Even though this material is lovely and soft and easy to work with, it has a slightly wiry feel to it because of the added tinsel fibres. But it still lays back really well whether you are tying in touching or open turns. A Fritz to really bring a pattern to life.

16mm Triple-D F-Up Fritz £3 

This product came about after Dave’s customers asked for a bigger, bolder Fritz. So he produced the 16mm Triple-D which is double the density and slightly longer than his standard 15mm translucent Fritz. If you are tying a good sized fat Blob this is the material to use. It comes in springwater blue, yellow peril, green glow yellow, sunburst, candy coral, fire orange, flame red, pimp pink, damsel olive and black velvet.

The colours are incredibly bright and even though this is 16mm with a lot more fibres coming off the core it is still really easy to work with. It is very soft and as you tie in each turn the fibres just fold back. An ideal Fritz to use when you need a bigger and brighter attractor pattern to pull the fish in.

Explore more Fly fishing gears, and other hunting tips at https://hunting-tips.net/

Wednesday, 9 September 2015

Boulder Shock

It's a big shock, moving to Boulder. Depends where you move from, of course, but if you're coming from a place that is old, diverse, and or gritty, you may be in for an adjustment.

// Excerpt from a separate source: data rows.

Lemma encodeFields_take fs vs into : encodeFields ser fs vs into = encodeFields ser fs (take (length fs) vs) into.
Proof.
  revert vs into. induction fs as [|[n c] fs IH]; intros vs into; simpl; [done|].
  destruct vs as [|v vs]; [done|]. simpl. destruct (encode ser c v into); simpl; auto.
Qed.

Lemma encodeBigInt_size n s e v bs : encodeBigInt ser n s e v [] = Ok bs → length bs = n.
Proof.
  rewrite /encodeBigInt. destruct v as [| | | | | | | | | |[] [[]|]| | |]; try done.
  intros (b & Hb & [= <-])%obind_Ok_inv. simpl. destruct s.
  - apply obind_Ok_inv in Hb as (b' & Hb' & [= <-]). rewrite length_order.
    destruct (ser n z) eqn:E; simplify_eq/=. by eapply ser_length.
  - rewrite /serializeUnsigned in Hb. repeat case_decide; simplify_eq. rewrite length_order. apply length_be_bytes.
Qed.

Lemma fixedSize_encSize c v n : fixedSize c = Ok n → encSize c v n.
Proof.
  revert v n.
  induction c as [k e|cv c IH|cv c IH|m s e| |e|e| |c m IH|f s IHf IHs|m f IHf|c IH|fs IH| ] using codec_ind';
    intros v n Hn bs Hbs.
  - simpl in Hn. simplify_eq. apply encodeIntW_size in Hbs as ->. by destruct k.
  - destruct v; try done. by eapply IH.
  - destruct v; try done. by eapply IH.
  - simpl in Hn. simplify_eq. by apply encodeBigInt_size in Hbs as ->.
  - by destruct v; simplify_eq/=.
  - by destruct v; simplify_eq/=; destruct e.
  - by destruct v; simplify_eq/=; destruct e.
  - by destruct v; simplify_eq/=.
  - done.
  - done.
  - simpl in Hn. apply obind_Ok_inv in Hn as (fz & Hfz & [= <-]). unfold_codec_in Hbs.
    destruct (elements_of v) as [vs|]; [|done]. case_decide as Hm; [done|].
    assert (length vs = m) as <- by lia. eapply encodeEach_size; [|done..].
    apply Forall_forall. intros w _. by apply IHf.
  - destruct v as [| | | | | | | | | |? [w|]| | |]; try done. by eapply IH.
  - rewrite fixedSize_CStruct fixedFields_foldr in Hn. rewrite encode_CStruct in Hbs.
    destruct (typeOf v); [|done]. destruct (negb _); [done|].
    pose proof (encodeFields_short _ _ _ _ Hbs). rewrite encodeFields_take in Hbs.
    eapply (encodeFields_size fixedSize _ _ _ 0%Z) in Hbs; [by rewrite Z.add_0_l in Hbs| |done].
    apply Forall2_same_length_lookup_2; [rewrite length_take; lia|].
    intros i f w Hf Hw. rewrite Forall_forall in IH. intros m. apply IH. by eapply list_elem_of_lookup_2.
  - by simplify_eq/=.
Qed.

(** The slices of [v] that [c] sizes at top level hold [items] elements. *)
Fixpoint itemsOf (c : codec) (v : govalue) (items : Z) : Prop :=
  match c with
  | CSlice _ _ => ∀ vs, elements_of v = Some vs → Z.of_nat (length vs) = items
  | CNotNil c => ∀ t w, v = VPtr t (Some w) → itemsOf c w items
  | _ => True
  end.

Lemma size_encSize c v items n :
  wfEnc c → itemsOf c v items → size c items = Ok n → encSize c v n.
Proof.
  revert v n.
  induction c as [k e|cv c _|cv c _|m s e| |e|e| |c m _|f s _ _|m f _|c IH|fs _| ] using codec_ind';
    intros v n Hwf Hi Hn; try (by apply fixedSize_encSize); try done.
  - assert (fixedSize (CInt cv c) = Ok n) as Hn'; [|by apply fixedSize_encSize].
    simpl in *. by destruct cv, c.
  - assert (fixedSize (CUint cv c) = Ok n) as Hn'; [|by apply fixedSize_encSize].
    simpl in *. by destruct cv, c.
  - simpl in Hn. apply obind_Ok_inv in Hn as (sz & Hsz & (fz & Hfz & [= <-])%obind_Ok_inv).
    intros bs Hbs. unfold_codec_in Hbs. destruct (elements_of v) as [vs|] eqn:Hv; [|done].
    specialize (Hi _ Hv). apply obind_Ok_inv in Hbs as (? & _ & Hbs). case_decide; [done|].
    apply obind_Ok_inv in Hbs as (l & _ & (hd & Hhd & Hbs)%obind_Ok_inv).
    rewrite encodeEach_app in Hbs; [|intros; apply encode_app].
    apply obind_Ok_inv in Hbs as (b & Hb & [= <-]).
    rewrite (fixedSize_encSize _ _ _ Hsz _ Hhd) length_app Nat2Z.inj_add -intAdd_wrap. f_equal.
    apply (encodeEach_size f fz vs); [|by rewrite Hi|done].
    apply Forall_forall. intros w _. by apply fixedSize_encSize.
  - intros bs Hbs. destruct v as [| | | | | | | | | |? [w|]| | |]; try done.
    eapply IH; [done|by eapply Hi|done|done].
Qed.
(** *** Properties *)

(** Start events, then stop events, then nothing. *)
Definition lifecycle (tr : list event) : Prop :=
  ∃ r, tr `prefix_of` [StartEnter; StartReturn None; StopEnter; StopReturn r] ∨
       tr `prefix_of` [StartEnter; StartReturn r].

Lemma phase_lifecycle s tr th : phaseInv s tr th → lifecycle tr.
Proof.
  intros ([i|] & _ & Hm).
  - destruct Hm as (b & Hb & _ & ->). destruct b, (th i) as [| | | | |r| | | | | |r| | | | | | |] eqn:E; simplify_eq/=;
      try (exists None; left; by eexists _); exists r; [right|left]; by eexists [].
  - destruct s; simpl in Hm; try done.
    + subst. exists None. left. by eexists _.
    + subst. exists None. left. by eexists _.
    + destruct Hm as [e ->]. exists (Some e). right. by eexists [].
    + subst. exists None. left. by eexists [].
    + destruct Hm as [e ->]. exists (Some e). left. by eexists [].
Qed.

(** C1: whatever calls run in whatever interleaving, the panics "entered
    unreachable state" are unreachable; the function given to StartOnce is
    entered at most once, and the one given to StopOnce at most once and
    only after the start function has returned nil; and the function given to
    IfStarted only runs while the state is Started. *)
Theorem lifecycle_safe calls c :
  reachable calls c →
  (∀ i, threads c i ≠ Unreachable) ∧ lifecycle (trace c) ∧
  (∀ i, threads c i = IfBody true → st c = stateStarted ∧ trace c = started).
Proof.
  intros [Hl Hph Hb Hu Hc]%inv_reachable. split_and!; [done|by eapply phase_lifecycle|].
  intros i Hi. specialize (Hb i Hi). split; [done|].
  destruct (phase_settled _ _ _ Hph) as [Hs _]; [congruence..|]. by rewrite Hb in Hs.
Qed.

(** Goroutines inside the argument of StartOnce, StopOnce, IfStarted or IfNotStopped. *)
Definition inW (p : pc) : bool := match p with StartFn | StopFn => true | _ => false end.
Definition inR (p : pc) : bool := match p with IfBody _ => true | _ => false end.

(** The lock keeps the functions apart: while one goroutine is inside a
    start or stop function, no other goroutine is inside any of the four. *)
Theorem functions_exclusive calls c i j :
  reachable calls c → inW (threads c i) = true → i ≠ j →
  inW (threads c j) = false ∧ inR (threads c j) = false.
Proof.
  intros [(Hw & Hr & Hx) _ _ _ _]%inv_reachable Hi Hij.
  assert (writer c = Some i) as Hwi by (apply Hw; by destruct (threads c i)).
  assert (holdsW (threads c j) ≠ true) as Hj by (rewrite Hw; congruence).
  assert (holdsR (threads c j) ≠ true) as Hj' by (rewrite Hr Hx; [set_solver|congruence]).
  by destruct (threads c j).
Qed.

(** Once the service has been started the error buffer never holds more
    than its cap, and appending keeps the most recent errors. *)
Theorem errors_capped calls c :
  reachable calls c → cap (errs c) ≠ 0 →
  length (buffer (errs c)) ≤ cap (errs c) ∧
  ∀ e, buffer (Append (errs c) e) =
       drop (length (buffer (errs c)) + 1 - cap (errs c)) (buffer (errs c) ++ [e]).
Proof.
  intros [_ _ _ _ Hc]%inv_reachable H0. assert (length (buffer (errs c)) ≤ cap (errs c)) as Hle by lia.
  split; [done|]. intros e. rewrite /Append. case_decide as H; simpl.
  - rewrite drop_app_le; [|lia]. do 2 f_equal. lia.
  - replace (_ + 1 - _) with 0 by lia. done.
Qed.

(** *** Witnesses *)

(** Goroutine 0 starts the service and goroutine 1 asks IfStarted. *)
Definition demoCalls (i : nat) : call := if decide (i = 0) then CStartOnce else CIfStarted.
Definition runs (sched : list nat) (c : config) : option config :=
  foldl (λ c i, c ≫= action i None) (Some c) sched.

Lemma runs_reachable calls sched c : runs sched (initial calls) = Some c → reachable calls c.
Proof.
  rewrite /runs /reachable. generalize (initial calls) as c0. induction sched as [|i sched IH]; intros c0; simpl.
  { by intros [= ->]. }
  destruct (action i None c0) as [c1|] eqn:E.
  - intros H. eapply rtc_l; [by eapply step_thread|by apply IH].
  - intros H. exfalso. clear -H. induction sched; simpl in H; [done|auto].
Qed.

(** Goroutine 1 is inside the argument of IfStarted. *)
Definition demo : config :=
  default (initial demoCalls) (runs [0; 0; 0; 0; 0; 0; 1; 1] (initial demoCalls)).
(** Goroutine 0 is inside the start function, after goroutine 1 has left the
    argument of IfNotStopped; it could not take the lock before that. *)
Definition demoCalls' (i : nat) : call := if decide (i = 0) then CStartOnce else CIfNotStopped.
Definition demo' : config :=
  default (initial demoCalls') (runs [1; 1; 0; 1; 1; 0; 0] (initial demoCalls')).

Lemma demo_reachable : reachable demoCalls demo.
Proof. by apply (runs_reachable _ [0; 0; 0; 0; 0; 0; 1; 1]). Qed.
Lemma demo'_reachable : reachable demoCalls' demo'.
Proof. by apply (runs_reachable _ [1; 1; 0; 1; 1; 0; 0]). Qed.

We moved from Chicago - actually from Evanston. Everything from the age of the houses here (70's, in spades!) to the whiteness of the people to the blandness of the ethnic food took us by surprise. We love it, but Boulder took some getting used to.

A guy that I worked with, based in Boston, said "I can't see you in Colorado. The people are very....plain." I didn't understand him. He was talking about that East-Coast (and West Coast too, to some degree), fast, snappy, often sarcastic verbal thing. It's not a Colorado thing. People here ARE plain, but I like that about them. When they say a thing, they're done.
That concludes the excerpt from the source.